* [What this task involves] In the entries below, some lines hold the string "Hrow"; please say how many, giving the number and nothing else.

Saved data entries:
(* ===== verification/Console.v ===== *)
(** * The console: from scan codes to commands

    The keyboard interrupt fills the ring of keyboard.c; the shell's read loop takes
    the events out of it.  [console] is the two together over any interleaving of
    interrupts and polls.  The theorem at the end is the user's view: typing a line
    runs the command it stands for. *)
From S2P Require Import Prelude Keyboard Shell ShellSpec.

(** The events that the polls of a run return go to the shell in order. *)
Definition console (ops : list kbd_op) : outcome (shell * list Z * list command) :=
  shell_run (omap id (kbd_run ops kbd_static).1).

(** ** Typing *)

(** The key of a character, and whether it needs shift. *)
Definition key_of (c : Z) : option (bool * Z) :=
  match list_find (fun x => x = c) scancode_normal with
  | Some (i, _) => Some (false, Z.of_nat i)
  | None => (fun p => (true, Z.of_nat p.1)) <$> list_find (fun x => x = c) scancode_shift
  end.

(** The bytes the keyboard sends: the key goes down and up, between those of shift. *)
Definition strokes (c : Z) : list Z :=
  match key_of c with
  | Some (false, k) => [k; k + 128]
  | Some (true, k) => [42; k; k + 128; 170]
  | None => []
  end.

Definition type_line (l : list Z) : list Z := concat (strokes <$> (l ++ [10])).

(** Printable ASCII. *)
Definition typable (c : Z) : Prop := 32 ≤ c < 127.
Definition line_ok (l : list Z) : Prop := l ≠ [] ∧ Forall typable l ∧ (length l ≤ 1023)%nat.

(** The bytes of the interrupts of a run. *)
Definition irq_bytes (ops : list kbd_op) : list Z :=
  omap (fun op => match op with Irq d => Some d | Poll => None end) ops.

(** No interrupt meets a full ring. *)
Fixpoint never_full (ops : list kbd_op) (k : kbd) : Prop :=
  match ops with
  | [] => True
  | op :: ops' => (match op with Irq _ => kbd_used k < 255 | Poll => True end) ∧ never_full ops' (kbd_step op k).2
  end.

#[export] Instance op_ok_dec op : Decision (op_ok op).
Proof. destruct op; apply _. Defined.
#[export] Instance never_full_dec ops k : Decision (never_full ops k).
Proof.
  revert k. induction ops as [|op ops IH]; intros k; cbn [never_full]; [apply _|].
  apply and_dec; [destruct op; apply _|apply IH].
Defined.

(** ** The decoder on a stream of bytes *)

Fixpoint decode_all (ds : list Z) (m : modifiers) : modifiers * list key_event :=
  match ds with
  | [] => (m, [])
  | d :: ds' => let '(m, e) := Spec.decode d m in let '(m, es) := decode_all ds' m in (m, option_list e ++ es)
  end.

Lemma decode_all_app ds1 ds2 m :
  decode_all (ds1 ++ ds2) m =
    ((decode_all ds2 (decode_all ds1 m).1).1, (decode_all ds1 m).2 ++ (decode_all ds2 (decode_all ds1 m).1).2).
Proof.
  revert m. induction ds1 as [|d ds1 IH]; intros m; [cbn; by destruct (decode_all ds2 m)|]. cbn [app decode_all].
  destruct (Spec.decode d m) as [m1 e]. rewrite IH. destruct (decode_all ds1 m1) as [m2 es]. cbn [fst snd].
  by rewrite <- app_assoc.
Qed.

(** While the ring is never full nothing is lost: what the polls return and what is
    left in the queue is what was there and what the bytes decode to. *)
Lemma kbd_run_stream ops k :
  Forall op_ok ops → kbd_inv k → never_full ops k →
  kbd_queue k ++ (decode_all (irq_bytes ops) (kbd_mods k)).2 =
    omap id (kbd_run ops k).1 ++ kbd_queue (kbd_run ops k).2.
Proof.
  intros Hops. revert k. induction Hops as [|op ops Hop Hops IH]; intros k Hk Hfull; cbn [kbd_run]; [apply app_nil_r|].
  destruct Hfull as [Hnow Hfull]. destruct op as [d|]; cbn [kbd_step irq_bytes omap list_omap] in *.
  - destruct (kbd_irq_refines d k Hop Hk) as [Hk' Habs]. specialize (IH _ Hk' Hfull).
    destruct (kbd_run ops _) as [rs k']. cbn [fst snd omap list_omap id] in *. rewrite <- IH.
    fold (irq_bytes ops). cbn [decode_all]. unfold Spec.irq, kbd_abs in Habs. cbn [Spec.mods Spec.queue] in Habs.
    destruct (Spec.decode d (kbd_mods k)) as [m e]. injection Habs as -> ->.
    destruct (decode_all (irq_bytes ops) m) as [m' es]. cbn [fst snd]. destruct e as [ev|]; [|done].
    rewrite kbd_queue_length. destruct (Nat.ltb_spec (Z.to_nat (kbd_used k)) 255); [|lia]. by rewrite <- app_assoc.
  - destruct (kbd_poll_refines k Hk) as [Hk' Habs]. destruct (keyboard_poll k) as [r k1]. cbn [fst snd] in *.
    specialize (IH _ Hk' Hfull). destruct (kbd_run ops k1) as [rs k']. cbn [fst snd] in *. fold (irq_bytes ops).
    unfold Spec.poll, kbd_abs in Habs. cbn [Spec.queue Spec.mods] in Habs.
    destruct (kbd_queue k) as [|e q]; injection Habs as -> Hm Hq; cbn [omap list_omap id app]; rewrite <- Hm, <- IH.
    + by rewrite Hq.
    + by rewrite Hq.
Qed.

(** ** Each character arrives *)

(** The event of a character. *)
Definition types (c : Z) (ev : key_event) : Prop :=
  ev_ascii ev = c ∧ ev_pressed ev = true ∧ ev_extended ev = false.

Definition no_mods : modifiers := mk_modifiers false false false false false.

Definition arrives (c : Z) : bool :=
  match decode_all (strokes c) no_mods with
  | (mk_modifiers false false false false false, [ev]) => (ev_ascii ev =? c) && ev_pressed ev && negb (ev_extended ev)
  | _ => false
  end.

Lemma all_arrive : forallb arrives (10 :: seqZ 32 95) = true.
Proof. vm_compute. reflexivity. Qed.

Lemma char_arrives c : c = 10 ∨ typable c → ∃ ev, decode_all (strokes c) no_mods = (no_mods, [ev]) ∧ types c ev.
Proof.
  intros Hc. assert (arrives c = true) as Ha.
  { pose proof all_arrive as H. rewrite forallb_forall in H. apply H, list_elem_of_In.
    unfold typable in Hc. rewrite elem_of_cons, elem_of_seqZ. lia. }
  unfold arrives in Ha. destruct (decode_all (strokes c) no_mods) as [[[] [] [] [] []] [|ev [|]]]; try discriminate.
  apply andb_prop in Ha as [[Hc1 Hp]%andb_prop He]. exists ev. split; [done|].
  split_and!; [by apply Z.eqb_eq|done|by destruct (ev_extended ev)].
Qed.

Lemma text_arrives t :
  Forall (fun c => c = 10 ∨ typable c) t →
  ∃ evs, decode_all (concat (strokes <$> t)) no_mods = (no_mods, evs) ∧ Forall2 types t evs.
Proof.
  induction 1 as [|c t Hc _ (evs & IH & Ht)]; [by exists []|]. destruct (char_arrives c Hc) as (ev & E & Hev).
  exists (ev :: evs). split; [|by constructor]. cbn [fmap list_fmap concat]. rewrite decode_all_app, E. cbn [fst snd].
  change (list_fmap Z (list Z) strokes t) with (strokes <$> t). by rewrite IH.
Qed.

(** ** The editor on typed lines *)

(** The commands that lines stand for, up to [exit]. *)
Fixpoint executed (ls : list (list Z)) : list command :=
  match ls with
  | [] => []
  | l :: ls' => let c := command_of l in c :: (if is_exit c then [] else executed ls')
  end.

Lemma key_typed c ev e :
  typable c → types c ev → (length (Edit.text e) < 1023)%nat →
  Edit.key ev e = (Edit.mk_state (Edit.text e ++ [c]) (Edit.saved e) (Edit.nav e) (Edit.hist e), false).
Proof.
  intros Hc (Ha & Hp & He) Hlen. unfold Edit.key. rewrite Hp, He, Ha. cbn [negb]. unfold typable in Hc.
  destruct (Z.eqb_spec c 0), (Z.eqb_spec c 13), (Z.eqb_spec c 10), (Z.eqb_spec c 8), (Z.eqb_spec c 27); try lia.
  cbn [orb]. by destruct (Nat.ltb_spec (length (Edit.text e)) 1023); [|lia].
Qed.

Lemma key_enter ev e : types 10 ev → Edit.key ev e = (e, true).
Proof. intros (Ha & Hp & He). unfold Edit.key. by rewrite Hp, He, Ha. Qed.

(** A line goes to the end of the text. *)
Lemma run_text t evs rest e cmds :
  Forall typable t → Forall2 types t evs → (length (Edit.text e) + length t ≤ 1023)%nat →
  Edit.run (evs ++ rest) e cmds =
    Edit.run rest (Edit.mk_state (Edit.text e ++ t) (Edit.saved e) (Edit.nav e) (Edit.hist e)) cmds.
Proof.
  intros Ht He. revert e Ht. induction He as [|c ev t evs Hc _ IH]; intros e Ht Hlen; cbn [app].
  - rewrite app_nil_r. by destruct e.
  - apply Forall_cons in Ht as [Hc' Ht]. cbn [Edit.run length] in *. rewrite (key_typed c ev e Hc' Hc) by lia.
    rewrite IH; [|done|cbn [Edit.text]; rewrite length_app; cbn [length]; lia]. cbn [Edit.text Edit.saved Edit.nav Edit.hist].
    by rewrite <- app_assoc.
Qed.

(** Typed lines run one after the other. *)
Lemma run_lines ls evs e cmds :
  Forall line_ok ls → Forall2 types (concat ((fun l => l ++ [10]) <$> ls)) evs → Edit.text e = [] →
  (Edit.run evs e cmds).1.2 = cmds ++ executed ls ∧
  ((Edit.run evs e cmds).2 = existsb is_exit (executed ls)) ∧
  ((Edit.run evs e cmds).2 = false → Edit.text (Edit.run evs e cmds).1.1 = []).
Proof.
  intros Hls. revert evs e cmds. induction Hls as [|l ls [Hne [Ht Hlen]] _ IH]; intros evs e cmds He Htext.
  { cbn in He. apply Forall2_nil_inv_l in He as ->. cbn [Edit.run executed fst snd]. by rewrite app_nil_r. }
  cbn [fmap list_fmap concat] in He. rewrite <- app_assoc in He.
  apply Forall2_app_inv_l in He as (evs1 & evs2 & H1 & H2 & ->).
  apply Forall2_app_inv_l in H2 as (evs3 & evs4 & H3 & H4 & ->).
  apply Forall2_cons_inv_l in H3 as (ev & evs' & Hev & Hnil & ->). apply Forall2_nil_inv_l in Hnil as ->.
  rewrite (run_text l evs1 _ e cmds Ht H1) by (rewrite Htext; cbn; lia). rewrite Htext. cbn [app Edit.run].
  rewrite (key_enter ev _ Hev). cbn [Edit.text Edit.saved Edit.nav Edit.hist executed]. rewrite bool_decide_eq_false_2 by done.
  destruct (is_exit (command_of l)) eqn:Hx; cbn [existsb]; rewrite Hx; cbn [orb fst snd].
  - by split_and!.
  - destruct (IH evs4 (Edit.begin (Edit.mk_state l (Edit.saved e) (Edit.nav e) (Edit.push l (Edit.hist e))))
      (cmds ++ [command_of l]) H4 eq_refl) as (E1 & E2 & E3). rewrite E1, <- app_assoc. by split_and!.
Qed.

(** The polls return the events of the typed characters, each once and in order. *)
Lemma typed_events ls ops :
  Forall line_ok ls → irq_bytes ops = concat (type_line <$> ls) → Forall op_ok ops →
  never_full ops kbd_static → kbd_queue (kbd_run ops kbd_static).2 = [] →
  Forall2 types (concat ((fun l => l ++ [10]) <$> ls)) (omap id (kbd_run ops kbd_static).1).
Proof.
  intros Hls Hops Hby Hroom Hread.
  assert (kbd_inv kbd_static) as Hk by (split; [done|cbn; lia..]).
  pose proof (kbd_run_stream ops kbd_static Hby Hk Hroom) as Hs. rewrite Hread, app_nil_r in Hs.
  change (kbd_queue kbd_static) with (@nil key_event) in Hs. change (kbd_mods kbd_static) with no_mods in Hs.
  assert (concat (type_line <$> ls) = concat (strokes <$> concat ((fun l => l ++ [10]) <$> ls))) as Et.
  { clear. induction ls as [|l ls IH]; [done|]. cbn [fmap list_fmap concat]. rewrite fmap_app, concat_app.
    by change (list_fmap _ _ type_line ls) with (type_line <$> ls); rewrite IH. }
  destruct (text_arrives (concat ((fun l => l ++ [10]) <$> ls))) as (evs & E & Hevs).
  { clear -Hls. induction Hls as [|l ls (_ & Ht & _) _ IH]; [constructor|]. cbn [fmap list_fmap concat].
    rewrite !Forall_app. split; [|exact IH]. split; [|repeat constructor; auto].
    eapply Forall_impl; [exact Ht|]. auto. }
  rewrite Hops, Et, E in Hs. cbn [snd app] in Hs. by rewrite <- Hs.
Qed.

(** (Property) Typing runs commands: whoever types lines of printable characters, each ended with
    Enter, on the keyboard has exactly the commands they stand for executed, in order
    and up to [exit], for every interleaving of the keyboard's interrupts with the
    shell's polls in which the ring of 255 events never fills and the shell has read
    everything; every character, with or without shift, arrives once, and unless the
    shell has ended the terminal shows an empty line behind the prompt. *)
Theorem typed_lines_run (ls : list (list Z)) (ops : list kbd_op)
    (Hls : Forall line_ok ls) (Hops : irq_bytes ops = concat (type_line <$> ls)) (Hby : Forall op_ok ops)
    (Hroom : never_full ops kbd_static) (Hread : kbd_queue (kbd_run ops kbd_static).2 = []) :
  ∃ s out, console ops = Ok (s, out, executed ls) ∧
    (existsb is_exit (executed ls) = false → feed [] out = prompt_row []).
Proof.
  pose proof (typed_events ls ops Hls Hops Hby Hroom Hread) as Hevs. unfold console. set (evs := omap id _) in *.
  destruct (shell_loop_spec evs (begin_line shell_static) Edit.initial SHELL_PROMPT [] static_related eq_refl)
    as (s & out & Er & _ & Hrow).
  destruct (run_lines ls evs Edit.initial [] Hls Hevs eq_refl) as (E1 & E2 & E3). rewrite E1 in Er.
  exists s, out. split; [exact Er|]. intros Hx. rewrite Hrow by congruence. by rewrite E3 by congruence.
Qed.

(** A poll after every second byte, and at the end. *)
Definition typed_ops : list kbd_op :=
  concat ((fun d => [Irq d; Poll]) <$> concat (type_line <$> [codes "echo Hi!"; codes "pwd"])).

Lemma typed_lines_run_witness :
  irq_bytes typed_ops = concat (type_line <$> [codes "echo Hi!"; codes "pwd"]) ∧
  ∃ s out, console typed_ops = Ok (s, out, [Builtin 2 [codes "echo"; codes "Hi!"]; Builtin 6 [codes "pwd"]]) ∧
    feed [] out = prompt_row [].
Proof.
  split; [reflexivity|].
  assert (Forall line_ok [codes "echo Hi!"; codes "pwd"]) as Hls.
  { repeat constructor; unfold typable; cbn; (lia || discriminate). }
  assert (Forall op_ok typed_ops) as Hby by (apply (bool_decide_unpack _); vm_compute; exact I).
  destruct (typed_lines_run [codes "echo Hi!"; codes "pwd"] typed_ops Hls eq_refl) as (s & out & E & Hrow);
    [exact Hby|apply (bool_decide_unpack _); vm_compute; exact I|vm_compute; reflexivity|].
  exists s, out. split; [exact E|]. apply Hrow. vm_compute. reflexivity.
Defined.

* [Response box] 4